Perfect squares are integers: 0, 1, 4, 9, 16 and Similarly, perfect cubes are: 0, 1, 8, 27, 64.

(1) Units’ digit of \((P^{4k+2} - Q\)) is equal to 7, where k is a positive integer. \((P^{4k+2} - Q\)) = \((P^{4k}*P^{2} - Q\)) as the unit digit is ODD (7) either P or Q is 2 (that's the only even prime) .

IF P is EVEN and Q is ODD PRIME if P=2 , we know that 2 has a cyclicity of 4 , so , \((P^{4k}*P^{2} )\) will always have a unit digit 4.

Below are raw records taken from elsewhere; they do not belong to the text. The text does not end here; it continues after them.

(** * jest-environment-puppeteer: the lifecycle coordinator of [env.ts]

    A shallow embedding of
    [packages/jest-environment-puppeteer/src/env.ts] and the properties of
    its browser / context / page lifecycle.

    The module keeps three optional handles on the test file's [global]
    object and sequences calls to the Puppeteer client.  Embedded here are
    its module-level functions ([handlePageError], the three accessors, the
    three acquisitions, the three releases, [initAll], [closeAll]) and the
    [resetPage] and [resetBrowser] helpers that [setup] publishes;
    [teardown] is [closeAll].  The [debug] helper, the timeout symbol and
    the directory creation of [setup] do not touch the handles and are left
    out.

    The client is not part of the module: it is modelled by a [World] that
    hands out fresh handles, records every effectful call in a trace, keeps
    the ["pageerror"] listener table of every page object, and carries a
    script saying which of the awaited calls reject.  A function body that
    throws or whose awaited call rejects stops there; the assignments made
    before stay. *)

From Stdlib Require Import String List Lia.
From stdpp Require Import base option list gmap.
Import ListNotations.

(** ** Data *)

(** Modelled from the spec: the configuration type of [./config] is not
    among the sources.  The spec lists its three settings ("context mode,
    error-exit behavior, close behavior"); [env.ts] reads them as
    [browserContext], [exitOnPageError] and [runBeforeUnloadOnClose].  Each
    one may be absent ([undefined]). *)
Record PuppeteerConfig := {
  browserContext : option string;
  exitOnPageError : option bool;
  runBeforeUnloadOnClose : option bool
}.

(** Handles of the automation client.  A handle is an object reference:
    two handles are the same object exactly when they are equal here. *)
Record Browser := { browser_id : nat }.

Inductive BrowserContext :=
| DefaultContext (owner : Browser)
| IncognitoContext (owner : Browser) (context_id : nat).

Record Page := { page_id : nat; page_context : BrowserContext }.

(** A JavaScript [Error] object. *)
Record Error := { message : string }.

(** Functions that can be registered on a page's ["pageerror"] event:
    this module's [handlePageError], or some function of the test code. *)
Inductive Listener :=
| HandlePageError
| TestListener (n : nat).

(** Effectful calls that leave the module. *)
Inductive Call :=
| ConnectBrowserFromWorker (config : PuppeteerConfig)
| BrowserDisconnect (b : Browser)
| CreateIncognitoBrowserContext (b : Browser)
| ContextNewPage (c : BrowserContext)
| ContextClose (c : BrowserContext)
| PageOn (p : Page) (l : Listener)
| PageOff (p : Page) (l : Listener)
| PageClose (p : Page) (runBeforeUnload : bool)
| ProcessEmit (event : string) (error : Error)
| TestListenerCalled (n : nat) (error : Error).

(** What a function body can throw: an [Error] built by the module, or
    the rejection of an awaited client call. *)
Inductive Exception :=
| Thrown (e : Error)
| Rejected (c : Call).

#[global] Instance Browser_eq_dec : EqDecision Browser.
Proof. solve_decision. Defined.
#[global] Instance BrowserContext_eq_dec : EqDecision BrowserContext.
Proof. solve_decision. Defined.
#[global] Instance Page_eq_dec : EqDecision Page.
Proof. solve_decision. Defined.
#[global] Instance Listener_eq_dec : EqDecision Listener.
Proof. solve_decision. Defined.

(** The [JestPuppeteerGlobal] object, as far as [env.ts] uses it. *)
Record JestPuppeteerGlobal := {
  browser : option Browser;
  context : option BrowserContext;
  page : option Page;
  puppeteerConfig : PuppeteerConfig
}.

(** The client side. *)
Record World := {
  fresh : nat;                          (* next handle never given out *)
  faults : list bool;                   (* awaited calls to come: [true] rejects *)
  listeners : gmap nat (list Listener); (* "pageerror" listeners, by page *)
  trace : list Call                     (* calls issued, oldest first *)
}.

Record Machine := { global : JestPuppeteerGlobal; world : World }.

(** ** Computations: state that survives a throw *)

Inductive Completion (A : Type) :=
| Normal (a : A)
| Abrupt (e : Exception).
Arguments Normal {A} a.
Arguments Abrupt {A} e.

Definition Prog (A : Type) : Type := Machine -> Completion A * Machine.

Definition ret {A} (a : A) : Prog A := fun m => (Normal a, m).

Definition throw {A} (e : Error) : Prog A := fun m => (Abrupt (Thrown e), m).

Definition bind {A B} (c : Prog A) (k : A -> Prog B) : Prog B :=
  fun m =>
    match c m with
    | (Normal a, m') => k a m'
    | (Abrupt e, m') => (Abrupt e, m')
    end.

Declare Scope prog_scope.
Delimit Scope prog_scope with prog.
Notation "x <- c ;; k" := (bind c (fun x => k))
  (at level 100, c at next level, right associativity) : prog_scope.
Notation "c ;; k" := (bind c (fun _ => k))
  (at level 100, right associativity) : prog_scope.
Local Open Scope prog_scope.

Definition getGlobal : Prog JestPuppeteerGlobal := fun m => (Normal (global m), m).

Definition setGlobal (g : JestPuppeteerGlobal) : Prog unit :=
  fun m => (Normal tt, {| global := g; world := world m |}).

Definition getWorld : Prog World := fun m => (Normal (world m), m).

(** ** The automation client *)

(** A synchronous call: recorded, never throws. *)
Definition record (c : Call) : Prog unit :=
  fun m =>
    let w := world m in
    (Normal tt,
     {| global := global m;
        world := {| fresh := fresh w; faults := faults w;
                    listeners := listeners w; trace := trace w ++ [c] |} |}).

(** Does the next awaited call reject?  An exhausted script means that it
    resolves. *)
Definition rejectsFirst (script : list bool) : bool :=
  match script with
  | true :: _ => true
  | _ => false
  end.

Definition nextRejects (w : World) : bool := rejectsFirst (faults w).

(** An awaited call: recorded, then settled by the next entry of the
    fault script. *)
Definition await (c : Call) : Prog unit :=
  fun m =>
    let w := world m in
    let m' := {| global := global m;
                 world := {| fresh := fresh w; faults := tail (faults w);
                             listeners := listeners w;
                             trace := trace w ++ [c] |} |} in
    if nextRejects w then (Abrupt (Rejected c), m') else (Normal tt, m').

(** A new object of the client: a handle that was never given out. *)
Definition newHandle : Prog nat :=
  fun m =>
    let w := world m in
    (Normal (fresh w),
     {| global := global m;
        world := {| fresh := S (fresh w); faults := faults w;
                    listeners := listeners w; trace := trace w |} |}).

Definition listenersOf (w : World) (p : Page) : list Listener :=
  default [] (listeners w !! page_id p).

Definition setListeners (p : Page) (ls : list Listener) : Prog unit :=
  fun m =>
    let w := world m in
    (Normal tt,
     {| global := global m;
        world := {| fresh := fresh w; faults := faults w;
                    listeners := <[page_id p := ls]> (listeners w);
                    trace := trace w |} |}).

(** Modelled from the spec: [connectBrowserFromWorker] of [./browsers] is
    not among the sources.  The spec says that it "acquires a browser
    handle" from the automation client ("connect"). *)
Definition connectBrowserFromWorker (config : PuppeteerConfig) : Prog Browser :=
  await (ConnectBrowserFromWorker config) ;;
  n <- newHandle ;;
  ret {| browser_id := n |}.

Definition browser_disconnect (b : Browser) : Prog unit :=
  await (BrowserDisconnect b).

(** [browser.defaultBrowserContext()]: the one default context of [b]. *)
Definition defaultBrowserContext (b : Browser) : BrowserContext :=
  DefaultContext b.

Definition createIncognitoBrowserContext (b : Browser) : Prog BrowserContext :=
  await (CreateIncognitoBrowserContext b) ;;
  n <- newHandle ;;
  ret (IncognitoContext b n).
(** When [now + emissionInterval * cost] exceeds the int64 range the request
    of a full bucket is allowed, but the new TAT has wrapped around. *)
Lemma replenished_new_tat_wraps :
  @ComputeRaw amd64 0 Int64.max_int 1 1 1 1
  = {| newTAT := Int64.min_int; limited := false; remaining := 0;
       retryIn := 0; resetIn := 1 |}.
Proof. vm_compute. reflexivity. Qed.

(** * Further properties of the package *)

(** ** Rounded quotients *)

Module RoundFacts.

Lemma nearest_up_add a b c :
  0 < b -> nearest_up (a + b * c) b = nearest_up a b + c.
Proof.
  intros Hb. unfold nearest_up.
  replace (2 * (a + b * c) + b) with (2 * a + b + c * (2 * b)) by ring.
  apply Z.div_add. lia.
Qed.

Lemma nearest_up_0_iff a b : 0 < b -> 0 <= a -> (nearest_up a b = 0 <-> 2 * a < b).
Proof.
  intros Hb Ha. pose proof (nearest_up_bounds a b Hb) as Hk. split.
  - intros H0. rewrite H0 in Hk. lia.
  - intros Hlt. apply nearest_up_unique; lia.
Qed.

Lemma nearest_up_nonneg a b : 0 < b -> 0 <= a -> 0 <= nearest_up a b.
Proof. intros Hb Ha. unfold nearest_up. apply Z.div_pos; lia. Qed.

Lemma round_half_away_nonneg_eq a b :
  0 < b -> 0 <= a -> round_half_away a b = nearest_up a b.
Proof.
  intros Hb Ha. unfold round_half_away.
  destruct (Z.eq_dec a 0) as [->|Hne].
  - change (Z.sgn 0) with 0. change (Z.abs 0) with 0. rewrite Z.mul_0_l.
    symmetry. apply nearest_up_unique; lia.
  - rewrite Z.sgn_pos, Z.abs_eq by lia. lia.
Qed.

Lemma round_half_away_neg_eq a b :
  a < 0 -> round_half_away a b = - nearest_up (- a) b.
Proof.
  intros Ha. unfold round_half_away. rewrite Z.sgn_neg, Z.abs_neq by lia. lia.
Qed.

(** The rounded quotient is negative exactly from half a divisor below
    zero on. *)
Lemma round_half_away_neg_iff a b :
  0 < b -> (round_half_away a b < 0 <-> b <= - 2 * a).
Proof.
  intros Hb. destruct (Z.ltb_spec a 0) as [Hneg|Hpos].
  - rewrite round_half_away_neg_eq by assumption.
    pose proof (nearest_up_0_iff (- a) b Hb ltac:(lia)) as H0.
    pose proof (nearest_up_nonneg (- a) b Hb ltac:(lia)). lia.
  - pose proof (round_half_away_nonneg a b Hb Hpos). lia.
Qed.

Lemma round_half_away_0_iff a b :
  0 < b -> (round_half_away a b = 0 <-> - b < 2 * a < b).
Proof.
  intros Hb. destruct (Z.ltb_spec a 0) as [Hneg|Hpos].
  - rewrite round_half_away_neg_eq by assumption.
    pose proof (nearest_up_0_iff (- a) b Hb ltac:(lia)) as H0. lia.
  - rewrite round_half_away_nonneg_eq by assumption || lia.
    pose proof (nearest_up_0_iff a b Hb Hpos) as H0. lia.
Qed.

(** Adding whole divisors to a dividend whose rounded quotient is not
    negative adds as many units. *)
Lemma round_half_away_add a b c :
  0 < b -> 0 <= c -> 0 <= round_half_away a b ->
  round_half_away (a + b * c) b = round_half_away a b + c.
Proof.
  intros Hb Hc Hr. destruct (Z.ltb_spec a 0) as [Hneg|Hpos].
  - assert (H0 : round_half_away a b = 0).
    { pose proof (round_half_away_neg_eq a b Hneg).
      pose proof (nearest_up_nonneg (- a) b Hb ltac:(lia)). lia. }
    rewrite H0. apply round_half_away_0_iff in H0; [|assumption].
    destruct (Z.eq_dec c 0) as [->|Hc0].
    + rewrite Z.mul_0_r, Z.add_0_r. apply round_half_away_0_iff; lia.
    + rewrite round_half_away_nonneg_eq by nia.
      apply nearest_up_unique; [assumption|]. nia.
  - rewrite !round_half_away_nonneg_eq by nia. now apply nearest_up_add.
Qed.

Lemma round_half_away_le a b n :
  0 < b -> a <= b * n -> round_half_away a b <= n.
Proof.
  intros Hb Ha. destruct (Z.ltb_spec a 0) as [Hneg|Hpos].
  - rewrite round_half_away_neg_eq by assumption.
    pose proof (nearest_up_nonneg (- a) b Hb ltac:(lia)).
    destruct (Z.ltb_spec n 0) as [Hn|Hn]; [|lia].
    pose proof (nearest_up_bounds (- a) b Hb). nia.
  - rewrite round_half_away_nonneg_eq by assumption || lia.
    pose proof (nearest_up_bounds a b Hb). nia.
Qed.

Lemma round_half_away_ge a b n :
  0 < b -> b * n <= a -> n <= round_half_away a b.
Proof.
  intros Hb Ha. destruct (Z.ltb_spec a 0) as [Hneg|Hpos].
  - rewrite round_half_away_neg_eq by assumption.
    pose proof (nearest_up_bounds (- a) b Hb). nia.
  - rewrite round_half_away_nonneg_eq by assumption || lia.
    pose proof (nearest_up_bounds a b Hb). nia.
Qed.

End RoundFacts.

Import RoundFacts.

(** ** The outcomes of a raw call *)

Lemma ComputeExact_credit ei tat now burst cost :
  ComputeExact ei tat now burst cost
  = let y := credit ei tat now burst in
    let T := Z.max tat now in
    if round_half_away (y - ei * cost) ei <? 0 then
      Build_RawResult T true (round_half_away y ei) (ei * cost - y) (T - now)
    else if (round_half_away (y - ei * cost) ei =? 0) && (ei * cost <=? 0) then
      Build_RawResult T true 0 0 (T - now)
    else
      Build_RawResult (T + ei * cost) false
        (round_half_away (y - ei * cost) ei) 0 (T + ei * cost - now).
Proof.
  unfold ComputeExact, credit. cbv zeta.
  replace (now - (Z.max tat now + ei * cost - ei * burst))
    with (now - (Z.max tat now - ei * burst) - ei * cost) by lia.
  replace ((now - (Z.max tat now - ei * burst) - ei * cost) * -1)
    with (ei * cost - (now - (Z.max tat now - ei * burst))) by lia.
  reflexivity.
Qed.
Definition GsBranchesDeleteCommand_run
    (self : Host.Env) (edit : Host.Edit) : Host.M unit := Host.pass.

Definition GsBranchesRenameCommand_run
    (self : Host.Env) (edit : Host.Edit) : Host.M unit := Host.pass.

Definition GsBranchesConfigureTrackingCommand_run
    (self : Host.Env) (edit : Host.Edit) : Host.M unit := Host.pass.

Definition GsBranchesPushSelectedCommand_run
    (self : Host.Env) (edit : Host.Edit) : Host.M unit := Host.pass.

Definition GsBranchesPushAllCommand_run
    (self : Host.Env) (edit : Host.Edit) : Host.M unit := Host.pass.

Definition GsBranchesMergeSelectedCommand_run
    (self : Host.Env) (edit : Host.Edit) : Host.M unit := Host.pass.

Definition GsBranchesFetchAndMergeCommand_run
    (self : Host.Env) (edit : Host.Edit) : Host.M unit := Host.pass.

Definition GsBranchesDiffBranchCommand_run
    (self : Host.Env) (edit : Host.Edit) : Host.M unit := Host.pass.

Definition GsBranchesRefreshCommand_run
    (self : Host.Env) (edit : Host.Edit) : Host.M unit := Host.pass.

(** [c().run(edit)] on the view and repository described by [self]. *)
Definition run (c : command) (self : Host.Env) (edit : Host.Edit)
  : Host.M unit :=
  match c with
  | GsBranchesCheckoutCommand => GsBranchesCheckoutCommand_run self edit
  | GsBranchesCreateNewCommand => GsBranchesCreateNewCommand_run self edit
  | GsBranchesDeleteCommand => GsBranchesDeleteCommand_run self edit
  | GsBranchesRenameCommand => GsBranchesRenameCommand_run self edit
  | GsBranchesConfigureTrackingCommand =>
      GsBranchesConfigureTrackingCommand_run self edit
  | GsBranchesPushSelectedCommand =>
      GsBranchesPushSelectedCommand_run self edit
  | GsBranchesPushAllCommand => GsBranchesPushAllCommand_run self edit
  | GsBranchesMergeSelectedCommand =>
      GsBranchesMergeSelectedCommand_run self edit
  | GsBranchesFetchAndMergeCommand =>
      GsBranchesFetchAndMergeCommand_run self edit
  | GsBranchesDiffBranchCommand => GsBranchesDiffBranchCommand_run self edit
  | GsBranchesRefreshCommand => GsBranchesRefreshCommand_run self edit
  end.

Definition commands : list command :=
  [ GsBranchesCheckoutCommand; GsBranchesCreateNewCommand;
    GsBranchesDeleteCommand; GsBranchesRenameCommand;
    GsBranchesConfigureTrackingCommand; GsBranchesPushSelectedCommand;
    GsBranchesPushAllCommand; GsBranchesMergeSelectedCommand;
    GsBranchesFetchAndMergeCommand; GsBranchesDiffBranchCommand;
    GsBranchesRefreshCommand ].

Definition title (self : BranchInterface) : pystr :=
  py"BRANCHES: " ++ Py.basename (repo_path self).

End Branch.


(** ** The status dashboard *)

Module Status.

Import Host.
Local Open Scope py_scope.

(** The state of a [StatusInterface] after [pre_render], with what
    [format_modification_time] reads from its surroundings. *)
Record StatusInterface := {
  staged_entries : list FileStatus;
  unstaged_entries : list FileStatus;
  untracked_entries : list FileStatus;
  conflict_entries : list FileStatus;
  (** [self.savvy_settings.get("show_file_change_age")]; [None] when the
      setting is [None]. *)
  show_file_change_age : option bool;
  (** [calendar.timegm(time.gmtime())] *)
  now : Z
}.

(** The class attribute [conflicts_keybindings], line by line. *)
Definition conflicts_keybindings_literal : pystr :=
  Py.join Py.nl
    [ py"";
      py"    ###############";
      py"    ## CONFLICTS ##";
      py"    ###############";
      py"";
      py"    [y] use version from your commit";
      py"    [b] use version from the base";
      py"    " ].

(** The instance attribute that [__init__] computes from it. *)
Definition conflicts_keybindings : pystr :=
  Py.join Py.nl
    (map (fun line => Py.slice line 2 None)
         (Py.split 10%N conflicts_keybindings_literal)).

Definition template_staged_format (body : pystr) : pystr :=
  Py.nl ++ py"      STAGED:" ++ Py.nl ++ py"    " ++ body
    ++ Py.nl ++ py"    ".

Definition template_unstaged_format (body : pystr) : pystr :=
  Py.nl ++ py"      UNSTAGED:" ++ Py.nl ++ py"    " ++ body
    ++ Py.nl ++ py"    ".

Definition template_untracked_format (body : pystr) : pystr :=
  Py.nl ++ py"      UNTRACKED:" ++ Py.nl ++ py"    " ++ body
    ++ Py.nl ++ py"    ".

Definition template_merge_conflicts_format (body : pystr) : pystr :=
  Py.nl ++ py"      MERGE CONFLICTS:" ++ Py.nl ++ py"    " ++ body
    ++ Py.nl ++ py"    ".

Definition format_modification_time (self : StatusInterface) (ts : Py.num)
  : pystr :=
  match show_file_change_age self with
  | None => py"   "
  | Some _ =>
      if Py.num_eq_int ts 0 then py"   "
      else
        let delta := Py.int_sub (now self) ts in
        if Py.num_lt_int delta 60 then Py.format_2_0f delta ++ py"s"
        else
        let delta := Py.num_truediv_int delta 60 in
        if Py.num_lt_int delta 60 then Py.format_2_0f delta ++ py"m"
        else
        let delta := Py.num_truediv_int delta 60 in
        if Py.num_lt_int delta 60 then Py.format_2_0f delta ++ py"h"
        else
        let delta := Py.num_truediv_int delta 24 in
        if Py.num_lt_int delta 8 then Py.format_2_0f delta ++ py"d"
        else
        let delta := Py.num_truediv_int delta 7 in
        if Py.num_lt_int delta 4 then Py.format_2_0f delta ++ py"w"
        else
        let delta := Py.num_truediv_int delta 4 in
        if Py.num_lt_int delta 12 then Py.format_2_0f delta ++ py"M"
        else
        let delta := Py.num_truediv_int delta 12 in
        Py.format_2_0f delta ++ py"Y"
  end.

(** The units after seconds as a table: the divisor that takes the
    previous quotient to the unit, the bound below which the unit is used,
    and its letter. *)
Definition age_units : list (Z * Z * pystr) :=
  [ (60, 60, py"m"); (60, 60, py"h"); (24, 8, py"d");
    (7, 4, py"w"); (4, 12, py"M") ]%Z.

(** The first unit of the table whose quotient is below its bound; years,
    a twelfth of the last quotient, when there is none. *)
Fixpoint first_matching_unit (quotient : Py.num)
    (units : list (Z * Z * pystr)) : pystr :=
  match units with
  | [] => Py.format_2_0f (Py.num_truediv_int quotient 12) ++ py"Y"
  | (divisor, bound, letter) :: rest =>
      let quotient := Py.num_truediv_int quotient divisor in
      if Py.num_lt_int quotient bound
      then Py.format_2_0f quotient ++ letter
      else first_matching_unit quotient rest
  end.

(** The age of a change [delta] seconds old, by the first matching
    threshold. *)
Definition age_by_first_threshold (delta : Py.num) : pystr :=
  if Py.num_lt_int delta 60 then Py.format_2_0f delta ++ py"s"
  else first_matching_unit delta age_units.

(** A status interface that shows ages, at a fixed time. *)
Definition clean_interface (now_ : Z) : StatusInterface :=
  {| staged_entries := [];
     unstaged_entries := [];
     untracked_entries := [];
     conflict_entries := [];
     show_file_change_age := Some true;
     now := now_ |}.

(** The local function [get_path] of [render_staged_files]. *)
Definition get_path (file_status : FileStatus) : pystr :=
  if Py.truthy_opt (path_alt file_status)
  then Py.str_of (path_alt file_status) ++ py" -> " ++ path file_status
  else path file_status.

Definition render_staged_files (self : StatusInterface) : pystr :=
  if negb (Py.nonempty (staged_entries self)) then []
  else
    template_staged_format
      (Py.join Py.nl
         (map (fun f =>
                 py"  " ++ format_modification_time self (modified f)
                   ++ py" "
                   ++ (if Py.eqb (index_status f) (py"D")
                       then py"-" else py" ")
                   ++ py" " ++ get_path f)
              (staged_entries self))).

Definition render_unstaged_files (self : StatusInterface) : pystr :=
  if negb (Py.nonempty (unstaged_entries self)) then []
  else
    template_unstaged_format
      (Py.join Py.nl
         (map (fun f =>
                 py"  " ++ format_modification_time self (modified f)
                   ++ py" "
                   ++ (if Py.eqb (working_status f) (py"D")
                       then py"-" else py" ")
                   ++ py" " ++ path f)
              (unstaged_entries self))).

Definition render_untracked_files (self : StatusInterface) : pystr :=
  if negb (Py.nonempty (untracked_entries self)) then []
  else
    template_untracked_format
      (Py.join Py.nl
         (map (fun f =>
                 py"  " ++ format_modification_time self (modified f)
                   ++ py"   " ++ path f)
              (untracked_entries self))).

Definition render_merge_conflicts (self : StatusInterface) : pystr :=
  if negb (Py.nonempty (conflict_entries self)) then []
  else
    template_merge_conflicts_format
      (Py.join Py.nl
         (map (fun f => py"    " ++ path f)
              (conflict_entries self))).

Definition render_conflicts_bindings (self : StatusInterface) : pystr :=
  if Py.nonempty (conflict_entries self)
  then conflicts_keybindings else [].

Definition render_no_status_message (self : StatusInterface) : pystr :=
  if negb (Py.nonempty (staged_entries self)
           || Py.nonempty (unstaged_entries self)
           || Py.nonempty (untracked_entries self)
           || Py.nonempty (conflict_entries self))
  then Py.nl ++ py"    Your working directory is clean." ++ Py.nl
  else [].

(** *** The action commands of the status dashboard *)

(** [tuple(line[7:].strip() for line in lines if line)], the expression
    with which the commands read file paths off dashboard lines. *)
Definition file_paths_of (lines : list pystr) : list pystr :=
  map (fun line => Py.strip (Py.slice line 7 None))
      (filter Py.truthy lines).

(** [line[5:8] == "   "] *)
Definition is_file_line (line : pystr) : bool :=
  Py.eqb (Py.slice line 5 (Some 8%Z)) (py"   ").

Definition GsStatusOpenFileCommand_run (self : Env) (edit : Edit)
  : M unit :=
  let lines := get_lines_from_regions self (sel self) None in
  let file_paths :=
    map (fun line => Py.strip (Py.slice line 7 None))
        (filter is_file_line lines) in
  let abs_paths := map (Py.path_join (repo_path self)) file_paths in
  for_each abs_paths (fun path => emit (window_open_file path)).

Definition load_inline_diff_windows (self : Env)
    (non_cached_files cached_files : list pystr) : M unit :=
  for_each non_cached_files (fun fpath =>
    let syntax := get_syntax_for_file self fpath in
    let settings :=
      [ (py"git_savvy.file_path", fpath);
        (py"git_savvy.repo_path", repo_path self);
        (py"syntax", syntax) ] in
    emit (window_run_command (py"gs_inline_diff")
            [ (py"settings", ADict settings) ])) ;;
  for_each cached_files (fun fpath =>
    let syntax := get_syntax_for_file self fpath in
    let settings :=
      [ (py"git_savvy.file_path", fpath);
        (py"git_savvy.repo_path", repo_path self);
        (py"syntax", syntax) ] in
    emit (window_run_command (py"gs_inline_diff")
            [ (py"settings", ADict settings);
              (py"cached", ABool true) ])).

Definition GsStatusDiffInlineCommand_run (self : Env) (edit : Edit)
  : M unit :=
  let non_cached_sections :=
    get_view_regions self (py"unstaged_files")
      ++ get_view_regions self (py"merge_conflicts") in
  let non_cached_lines :=
    get_lines_from_regions self (sel self) (Some non_cached_sections) in
  let non_cached_files :=
    map (fun line =>
           Py.path_join (repo_path self) (Py.strip (Py.slice line 7 None)))
        (filter is_file_line non_cached_lines) in
  let cached_sections := get_view_regions self (py"staged_files") in
  let cached_lines :=
    get_lines_from_regions self (sel self) (Some cached_sections) in
  let cached_files :=
    map (fun line =>
           Py.path_join (repo_path self) (Py.strip (Py.slice line 7 None)))
        (filter is_file_line cached_lines) in
  defer (load_inline_diff_windows self non_cached_files cached_files).

Definition load_diff_windows (self : Env)
    (non_cached_files cached_files : list pystr) : M unit :=
  for_each non_cached_files (fun fpath =>
    emit (window_run_command (py"gs_diff")
            [ (py"file_path", AStr fpath);
              (py"current_file", ABool true) ])) ;;
  for_each cached_files (fun fpath =>
    emit (window_run_command (py"gs_diff")
            [ (py"file_path", AStr fpath);
              (py"in_cached_mode", ABool true);
              (py"current_file", ABool true) ])).

Definition GsStatusDiffCommand_run (self : Env) (edit : Edit) : M unit :=
  let non_cached_sections :=
    get_view_regions self (py"unstaged_files")
      ++ get_view_regions self (py"untracked_files")
      ++ get_view_regions self (py"merge_conflicts") in
  let non_cached_lines :=
    get_lines_from_regions self (sel self) (Some non_cached_sections) in
  let non_cached_files :=
    map (fun line =>
           Py.path_join (repo_path self) (Py.strip (Py.slice line 7 None)))
        (filter is_file_line non_cached_lines) in
  let cached_sections := get_view_regions self (py"staged_files") in
  let cached_lines :=
    get_lines_from_regions self (sel self) (Some cached_sections) in
  let cached_files :=
    map (fun line =>
           Py.path_join (repo_path self) (Py.strip (Py.slice line 7 None)))
        (filter is_file_line cached_lines) in
  defer (load_diff_windows self non_cached_files cached_files).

how ? \((P^{4k}\) will have a unit digit of 6 and \(P^{2}\) will have a unit digit of 4 and \(6*4 = 24\).

now Q's unit has to be 7.

Q Can be 7, 17, 37 67

Unit digit is 4 in this case .

lets look at other case when Q=2 and P is some ODD prime.

explained below: -

\((P^{4k}*P^{2} - Q\))

\((P^{4k}*P^{2} - 2\))

IF P=3 Q=2 the above expression has a unit digit of 7 . unit digit of P*Q= 6 IF P=7 Q=2 the above expression has unit digit of 7. unit digit of P*Q= 4

This option is not sufficient .

(2) Units digit of the expression \([PQ + Q*(Q+1) - Q^2]\) is a perfect cube

this is one is easy ... \([PQ + Q*(Q+1) - Q^2]\) =\([PQ + Q]\) =\([Q(P + 1)]\)

the above product should result into a unit digit of 0,1,8

P=19, Q=31 unit digit 0 P=2, Q=7 unit digit 1 P=7, Q=11 unit digit 8

Not Sufficient.

Together:

we know that Either P or Q is Even=2, as per statement A. If P=2 , Q Can be 7, 17, 37 67

from stmt B IF P=3 Q=2 the above expression has a unit digit of 7 . IF P=7 Q=2 the above expression has unit digit of 7. and \([Q(P + 1)]\) has a unit digit which is perfect cube (0,1,8) .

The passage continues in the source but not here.